In the data structure of this example, first data that indicates a plurality of images Pi, second data that is a video group or an image group Mi,j indicating videos corresponding to motions of a plurality of types of shadows of a target region corresponding to each image Pi, and third data that indicates a parameter group parai,j for specifying the motions of the plurality of types of shadows of the target region, are associated with each other. Here, i and j are integers of 1 or more, and the upper limits of i and j are determined in advance in accordance with the number of records. The shadow represented by the video group or the image group Mi,j is darker than the background region of the target region included in the image Pi. The parameters parai,j belonging to the parameter group are associated with the respective motions of the shadow represented by the video group or the image group Mi,j. The videos Mi,j included in the second data are associated with the parameters parai,j included in the third data in a one-to-one relationship. By designating one parameter parai,j, the corresponding video Mi,j can be specified. The image group Mi,j included in the second data is an image group (a group of images) with time information that can be frame images of a video. The image group Mi,j with time information that can be frame images of one video is associated with the respective parameters parai,j included in the third data. By designating one parameter parai,j, the corresponding video Mi,j in the group can be specified, and the video can be reproduced by using the video Mi,j as frame images in accordance with the time information. Note that each video Mi,j included in the second data can be generated by, for example, the method described in the first to third embodiments.

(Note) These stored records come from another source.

(* ===== verification/ClosedSpecs.v ===== *)
(** * ClosedSpecs: the window of the closed-loop clients *)

From S2P Require Import Prelude Packed Headers Packet Wire Rpc Alloc Tx Bufs Ext Context Task.
From S2P Require Import Dispatch DispatchSpecs Proxy Client DB Programs ExtSpecs Float.
From S2P Require Import Kayak KayakSpecs PushClient PushSpecs LoadClient YcsbtWork LoadSpecs Ycsb HandlerSpecs.
From S2P Require Import ClosedLoop YtClient PbClient AuthClient ChecksumClient YcsbAbce.

(** ** Laws of the interface *)

Section laws.
Context `{Network} `{Loader} {G : Type}.

(** Sending a request leaves the counters, and the tasks that are ready, alone;
    receiving a packet leaves the number of requests sent alone. *)
Class ClosedLaws (K : Type) `{!ClosedClient G K} := {
  cc_base_with : ∀ k b, cc_base (cc_with_base k b) = b;
  cc_requests_with : ∀ k b, cc_requests (cc_with_base k b) = cc_requests k;
  cc_generate_law : ∀ k curr k', cc_generate k curr = Ret k' →
    cc_requests k' = cc_requests k ∧ cc_tally k' = cc_tally k ∧ cc_queue k' = cc_queue k;
  cc_packet_law : ∀ curr k p k', cc_packet curr k p = Ret k' →
    cc_requests k' = cc_requests k ∧ tl_sent (cc_tally k') = tl_sent (cc_tally k) ∧
    (in_width 64 (tl_outstanding (cc_tally k)) → in_width 64 (tl_outstanding (cc_tally k')));
}.

Context {K : Type} `{ClosedLaws K}.
Implicit Types k : K.

Definition cc_room k : nat := Z.to_nat (Z.of_nat CL_MAX_CREDIT - tl_outstanding (cc_tally k)).

Definition cc_turns (n : nat) k : outcome K := ofold (λ k _, cc_send_one k) k (seq 0 n).

Record cc_sent_more k k' (d : Z) : Prop := {
  cs_requests : cc_requests k' = cc_requests k;
  cs_queue : cc_queue k' = cc_queue k;
  cs_sent : tl_sent (cc_tally k') = tl_sent (cc_tally k) +u64 d;
  cs_out : tl_outstanding (cc_tally k') = tl_outstanding (cc_tally k) +u64 d;
}.

Lemma cc_count_tally k f : cc_tally (cc_count k f) = f (cc_tally k).
Proof. unfold cc_count, cc_tally. by rewrite cc_base_with. Qed.

Lemma cc_count_queue k f : cc_queue (cc_count k f) = cc_queue k.
Proof. unfold cc_count, cc_queue. by rewrite cc_base_with. Qed.

Lemma cc_count_requests k f : cc_requests (cc_count k f) = cc_requests k.
Proof. apply cc_requests_with. Qed.

Lemma cb_clock_base (b : Base G) :
  cb_tally (cb_clock b).2 = cb_tally b ∧ cb_manager (cb_clock b).2 = cb_manager b.
Proof. unfold cb_clock. by destruct (rdtsc _). Qed.

Lemma cc_send_one_more k k' : cc_send_one k = Ret k' → cc_sent_more k k' 1.
Proof.
  unfold cc_send_one. pose proof (cb_clock_base (cc_base k)) as [Ht Hm].
  destruct (cb_clock (cc_base k)) as [curr b]. cbn [snd] in Ht, Hm. intros Hk. inv_outcome.
  match goal with Hg : cc_generate _ _ = Ret _ |- _ => apply cc_generate_law in Hg as (Hr & Hta & Hq) end.
  unfold cc_tally, cc_queue in Hta, Hq. rewrite cc_base_with in Hta, Hq. rewrite cc_requests_with in Hr.
  split; rewrite ?cc_count_requests, ?cc_count_queue, ?cc_count_tally; unfold cc_queue, cc_tally; cbn.
  - done.
  - by rewrite Hq, Hm.
  - by rewrite Hta, Ht.
  - by rewrite Hta, Ht.
Qed.

(** The queue is not full. *)
Definition cc_open k : Prop := cc_queue k < Z.of_nat CL_MAX_CREDIT.

Lemma cc_may_send_room k : cc_open k → cc_may_send k = bool_decide (cc_room k ≠ 0%nat).
Proof.
  unfold cc_may_send, cc_open, cc_room. change (Z.of_nat CL_MAX_CREDIT) with 32. intros Hq.
  rewrite (bool_decide_true (cc_queue k < 32)), andb_true_r by done. apply bool_decide_ext. lia.
Qed.

Lemma cc_turns_more n k k' :
  in_width 64 (tl_outstanding (cc_tally k)) → in_width 64 (tl_sent (cc_tally k)) →
  cc_turns n k = Ret k' → cc_sent_more k k' (Z.of_nat n).
Proof.
  unfold cc_turns. generalize 0%nat. revert k. induction n as [|n IH]; intros k i Ho Hs; cbn [seq ofold].
  - intros [= <-]. split; try done; by rewrite wadd_id; rewrite Z.add_0_r.
  - destruct (cc_send_one k) as [k1| |] eqn:E; cbn [mbind outcome_bind]; [|done..]. intros Hk.
    apply cc_send_one_more in E as [Hr1 Hq1 Hs1 Ho1].
    apply IH in Hk as [Hr2 Hq2 Hs2 Ho2]; [|rewrite ?Ho1, ?Hs1; apply wrap_range; lia..].
    split; try congruence.
    + rewrite Hs2, Hs1, wadd_assoc by lia. f_equal. lia.
    + rewrite Ho2, Ho1, wadd_assoc by lia. f_equal. lia.
Qed.

Lemma cc_send_turns k :
  tl_sent (cc_tally k) < cc_requests k → in_width 64 (tl_outstanding (cc_tally k)) → cc_open k →
  cc_send k = cc_turns (cc_room k) k.
Proof.
  intros Hs Ho Hq. unfold cc_send. rewrite decide_False by lia. unfold cc_turns.
  apply (while_loop_turns cc_may_send cc_send_one
    (λ k, in_width 64 (tl_outstanding (cc_tally k)) ∧ cc_open k)).
  - intros k1 [_ Hq1]. by apply cc_may_send_room.
  - intros k1 k2 [Ho1 Hq1] Hr Hk. apply cc_send_one_more in Hk as [_ Hq2 _ Ho2].
    unfold cc_room, cc_open in *. rewrite Hq2. change (Z.of_nat CL_MAX_CREDIT) with 32 in *.
    rewrite wadd_id in Ho2 by (unfold in_width in *; lia). rewrite Ho2.
    split; [split; [unfold in_width in *; lia|done]|lia].
  - done.
  - unfold cc_room, in_width in *. lia.
Qed.

Lemma cc_send_closed k : cc_may_send k = false → cc_send k = Ret k.
Proof. intros Hm. unfold cc_send. case_decide; [done|]. cbn [while_loop CL_MAX_CREDIT]. by rewrite Hm. Qed.

(** A call of [send], as a whole. *)
Lemma cc_send_spec k k' :
  in_width 64 (tl_outstanding (cc_tally k)) → in_width 64 (tl_sent (cc_tally k)) → cc_send k = Ret k' →
  cc_requests k' = cc_requests k ∧ cc_queue k' = cc_queue k ∧
  let d := if decide (tl_sent (cc_tally k) < cc_requests k ∧ cc_open k) then Z.of_nat (cc_room k) else 0 in
  tl_outstanding (cc_tally k') = tl_outstanding (cc_tally k) + d ∧
  tl_sent (cc_tally k') = tl_sent (cc_tally k) +u64 d.
Proof.
  intros Ho Hs Hk. cbn zeta. case_decide as Hd.
  - destruct Hd as [Hr Hq]. rewrite cc_send_turns in Hk by done.
    apply cc_turns_more in Hk as [Hr' Hq' Hs' Ho']; [|done..]. split_and!; [done..| |done].
    rewrite Ho'. apply wadd_id. unfold cc_room, in_width in *. change (Z.of_nat CL_MAX_CREDIT) with 32. lia.
  - assert (cc_send k = Ret k) as Hn.
    { destruct (decide (cc_requests k <= tl_sent (cc_tally k))).
      - unfold cc_send. by rewrite decide_True.
      - apply cc_send_closed. unfold cc_may_send. apply andb_false_intro2, bool_decide_false.
        unfold cc_open in Hd. intros Hq. apply Hd. split; [lia|done]. }
    rewrite Hn in Hk. injection Hk as <-. split_and!; [done..|lia|]. by rewrite wadd_id; rewrite Z.add_0_r.
Qed.

(** *** Runs *)

(** What a round keeps. *)
Definition cc_kept k k' : Prop :=
  cc_requests k' = cc_requests k ∧ tl_sent (cc_tally k') = tl_sent (cc_tally k) ∧
  (in_width 64 (tl_outstanding (cc_tally k)) → in_width 64 (tl_outstanding (cc_tally k'))).

Lemma cc_kept_trans k1 k2 k3 : cc_kept k1 k2 → cc_kept k2 k3 → cc_kept k1 k3.
Proof. intros (Hr1 & Hs1 & Ho1) (Hr2 & Hs2 & Ho2). split_and!; [congruence..|auto]. Qed.
Definition level_entries (i : Z) : list (Z * (Z * Z)) := pair i <$> entries (level t0 i).

Definition levels (n : Z) : list (Z * (Z * Z)) := concat (level_entries <$> seqZ 0 n).

Lemma levels_next n : 0 ≤ n → levels (n + 1) = levels n ++ level_entries n.
Proof.
  intros Hn. unfold levels. rewrite seqZ_app, fmap_app, concat_app by lia. f_equal.
  replace (0 + n) with n by lia. rewrite (seqZ_cons n) by lia. rewrite seqZ_nil by lia. cbn. by rewrite app_nil_r.
Qed.

Lemma entry_prefix i k g ip :
  entry_fits (i, (k, g)) → matches ip (i, (k, g)) ↔ k = ip - ip mod 2 ^ (32 - i).
Proof.
  intros [Hi _ Hal _]. cbn [fst snd] in *. unfold matches. cbn [fst snd].
  pose proof (Z.pow_pos_nonneg 2 (32 - i)). set (w := 2 ^ (32 - i)) in *.
  apply Z.div_exact in Hal; [|lia]. pose proof (Z.div_mod ip w). pose proof (Z.mod_pos_bound ip w). split; [|lia].
  intros Hk. assert (k / w = ip / w); nia.
Qed.

Lemma route_level es i ip :
  0 ≤ i ≤ 32 →
  routed (es ++ level_entries i) ip = default (routed es ip) (level t0 i !! (ip - ip mod 2 ^ (32 - i))).
Proof.
  intros Hi. set (k0 := ip - _). unfold level_entries.
  assert (∀ l, (∀ k g, (k, g) ∈ l → level t0 i !! k = Some g) →
    (routed (es ++ (pair i <$> l)) ip = routed es ip ∧ (∀ g, (k0, g) ∉ l)) ∨
    ∃ g, level t0 i !! k0 = Some g ∧ routed (es ++ (pair i <$> l)) ip = g) as Hl.
  { induction l as [|[k g] l IH] using rev_ind; intros Hin.
    - left. cbn. rewrite app_nil_r. split; [done|]. intros g. apply not_elem_of_nil.
    - rewrite fmap_app, (assoc_L (++)). cbn [fmap list_fmap]. rewrite route_snoc. cbn [fst snd].
      assert (level t0 i !! k = Some g) as Hkg by (apply Hin, elem_of_app; right; by left).
      pose proof (entry_prefix i k g ip (Hfits i k g Hi Hkg)) as Hm. fold k0 in Hm.
      case_decide as Hd; [right; apply Hm in Hd as ->; by exists g|].
      destruct IH as [[-> Hno]|Hyes]; [|left|by right].
      + intros k' g' H'. apply Hin, elem_of_app. by left.
      + split; [done|]. intros g'. rewrite not_elem_of_app, list_elem_of_singleton. split; [done|].
        intros [= -> ->]. by apply Hd, Hm. }
  destruct (Hl (entries (level t0 i))) as [[-> Hno]|(g & -> & ->)]; [| |done].
  - intros k g. rewrite Hentries. apply elem_of_map_to_list.
  - destruct (level t0 i !! k0) as [g|] eqn:E; [|done]. destruct (Hno g).
    rewrite Hentries. by apply elem_of_map_to_list.
Qed.

Lemma route_levels routes ip n :
  (∀ i k, 0 ≤ i ≤ 32 → level t0 i !! k = last_gate routes k i) → (n ≤ 32)%nat →
  routed (levels (Z.of_nat n + 1)) ip = longest_prefix routes ip n.
Proof.
  intros Hraw. induction n as [|n IH]; intros Hn; rewrite levels_next, route_level, Hraw by lia.
  - cbn [longest_prefix]. by destruct (last_gate _ _ _).
  - cbn [longest_prefix]. rewrite <- IH by lia. rewrite (Nat2Z.inj_succ n), <- Z.add_1_r.
    by destruct (last_gate _ _ _).
Qed.
End levels.

(** ** Constructing the table *)

Lemma nodup_size (l : list Z) (X : gset Z) : NoDup l → (∀ a, a ∈ l → a ∈ X) → len l ≤ Z.of_nat (size X).
Proof.
  intros Hn Hl. unfold len. rewrite <- (size_list_to_set (C := gset Z) l) by done.
  assert (size (list_to_set l : gset Z) ≤ size X)%nat; [|lia].
  apply subseteq_size. intros a Ha%elem_of_list_to_set. auto.
Qed.

(** A loop over the entries of a level, and over levels. *)
Lemma level_loop (f : Z → IPLookup → Z * Z → outcome IPLookup) (R : IPLookup → list (Z * (Z * Z)) → Prop) i l :
  (∀ t es kv, kv ∈ l → R t es → ∃ t', f i t kv = Ret t' ∧ raw_entries t' = raw_entries t ∧ R t' (es ++ [(i, kv)])) →
  ∀ t es, R t es → ∃ t', ofold (f i) t l = Ret t' ∧ raw_entries t' = raw_entries t ∧ R t' (es ++ (pair i <$> l)).
Proof.
  intros Hf. induction l as [|kv l IH]; intros t es Ht; cbn [ofold fmap list_fmap].
  - exists t. by rewrite app_nil_r.
  - destruct (Hf t es kv) as (t1 & -> & E1 & H1); [by left|done|]. cbn [mbind outcome_bind].
    destruct (IH ltac:(intros; apply Hf; [by right|done]) t1 _ H1) as (t' & -> & E2 & H2).
    exists t'. rewrite <- (assoc_L (++)) in H2. split; [done|]. split; [congruence|done].
Qed.

Section construct.
Context (entries : gmap Z Z → list (Z * Z)) (Hentries : ∀ m, entries m ≡ₚ map_to_list m).
Context (t0 : IPLookup) (Hraw : length (raw_entries t0) = 33%nat).
Context (Hfits : ∀ i k g, 0 ≤ i ≤ 32 → level t0 i !! k = Some g → entry_fits (i, (k, g))).
Context (X : gset Z) (Hsmall : Z.of_nat (size X) ≤ 0x8000).
Context (HX : ∀ i k g, 25 ≤ i ≤ 32 → level t0 i !! k = Some g → Z.shiftr k 8 ∈ X).
Definition generate_permutations (backends : list Name) (lsize : Z) : outcome (list (list Z)) :=
  mapM (λ n, '(offset, skip) ← offset_skip_for_name n lsize; Ret (permutation_of lsize offset skip)) backends.

(** ** The lookup table *)

Definition FREE : Z := 0x8000.

Record Lut := mkLut { ml_next : list Z; ml_entry : list Z; ml_n : Z }.

(** The first free slot of a permutation from a position on, and its position.
    Every turn moves on in the permutation, whose length is fuel enough. *)
Fixpoint free_slot (fuel : nat) (entry row : list Z) (next : Z) : outcome (Z * Z) :=
  c ← index row next;
  e ← index entry c;
  if decide (e ≠ FREE) then
    match fuel with O => Undef | S fuel => free_slot fuel entry row (next +u64 1) end
  else Ret (c, next).

(** A turn of a backend; none when the table is full, where the source breaks
    out of the loop. *)
Definition lut_turn (permutations : list (list Z)) (size : Z) (s : Lut) (i : Z) : outcome Lut :=
  if decide (ml_n s >= size) then Ret s
  else
    row ← index permutations i;
    next ← index (ml_next s) i;
    '(c, next) ← free_slot (length row) (ml_entry s) row next;
    entry ← set_index (ml_entry s) c i;
    nexts ← set_index (ml_next s) i (next +u64 1);
    Ret (mkLut nexts entry (ml_n s +u64 1)).

Definition lut_round (permutations : list (list Z)) (size : Z) (s : Lut) : outcome Lut :=
  ofold (lut_turn permutations size) s (seqZ 0 (len (ml_next s))).

(** A round claims a slot, if there is a backend: [size] rounds are enough. *)
Definition generate_lut (permutations : list (list Z)) (size : Z) : outcome (list Z) :=
  s ← while_loop (λ s, bool_decide (ml_n s < size)) (lut_round permutations size) (Z.to_nat size)
        (mkLut (replicate (length permutations) 0) (replicate (Z.to_nat size) FREE) 0);
  Ret (ml_entry s).

Record Maglev := mkMaglev { lut : list Z; lut_size : Z }.

Definition Maglev_new (backends : list Name) (lsize : Z) : outcome Maglev :=
  permutations ← generate_permutations backends lsize;
  entry ← generate_lut permutations lsize;
  Ret (mkMaglev entry lsize).

Definition maglev_lookup (m : Maglev) (hash : Z) : outcome Z :=
  _ ← assert_ (lut_size m ≠ 0);
  index (lut m) (hash mod lut_size m).

(** The group of a packet, remembered for its hash. *)
Definition maglev_group `{ByteOrder} (hash : bytes → Z) (m : Maglev) (cache : gmap Z Z) (payload : bytes) :
    outcome (Z * gmap Z Z) :=
  h ← ipv4_flow_hash hash payload 0;
  match cache !! h with
  | Some out => Ret (out, cache)
  | None => out ← maglev_lookup m h; Ret (out, <[h := out]> cache)
  end.
End maglev.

Data having such a data structure has properties suitable for a program that defines processing by hardware.
As exemplified in the first and second embodiments, the target region may include a first edge whose absolute value is a spatial frequency component larger than zero, and the video group or the image group Mi,j may include a second edge (whose absolute value is a spatial frequency component larger than zero) corresponding to the first edge. In this case, the first data is data in which image data indicating the image Pi is associated with horizontal position information (horizontal coordinates) and vertical position information (vertical coordinates) of the image data, and the second data is data in which image data indicating the video Mi,j included in the video group or the image Mi,j included in the image group is associated with horizontal position information and vertical position information of the image data. The horizontal position information and the vertical position information of the image data included in the first data and the horizontal position information and the vertical position information of the image data included in the second data are associated with each other. The first data and/or the second data includes correspondence information (e.g., pointers) for associating the horizontal position information and the vertical position information of the image data included in the first data with the horizontal position information and the vertical position information of the image data included in the second data. In this case, the video display device 400 superimposes the video or the image group Mi,j onto the real object 41 by aligning, according to the correspondence information, the horizontal position information and the vertical position information of the image data included in the first data, and the horizontal position information and the vertical position information of the image data included in the second data, the horizontal position and the vertical position of the second edge of the video or the image group Mi,j representing the motion of the shadow of the target region represented by the second data corresponding to the parameter parai,j belonging to the parameter group indicated by the third data with the horizontal position and the vertical position of the first edge of the target region in the real object 41.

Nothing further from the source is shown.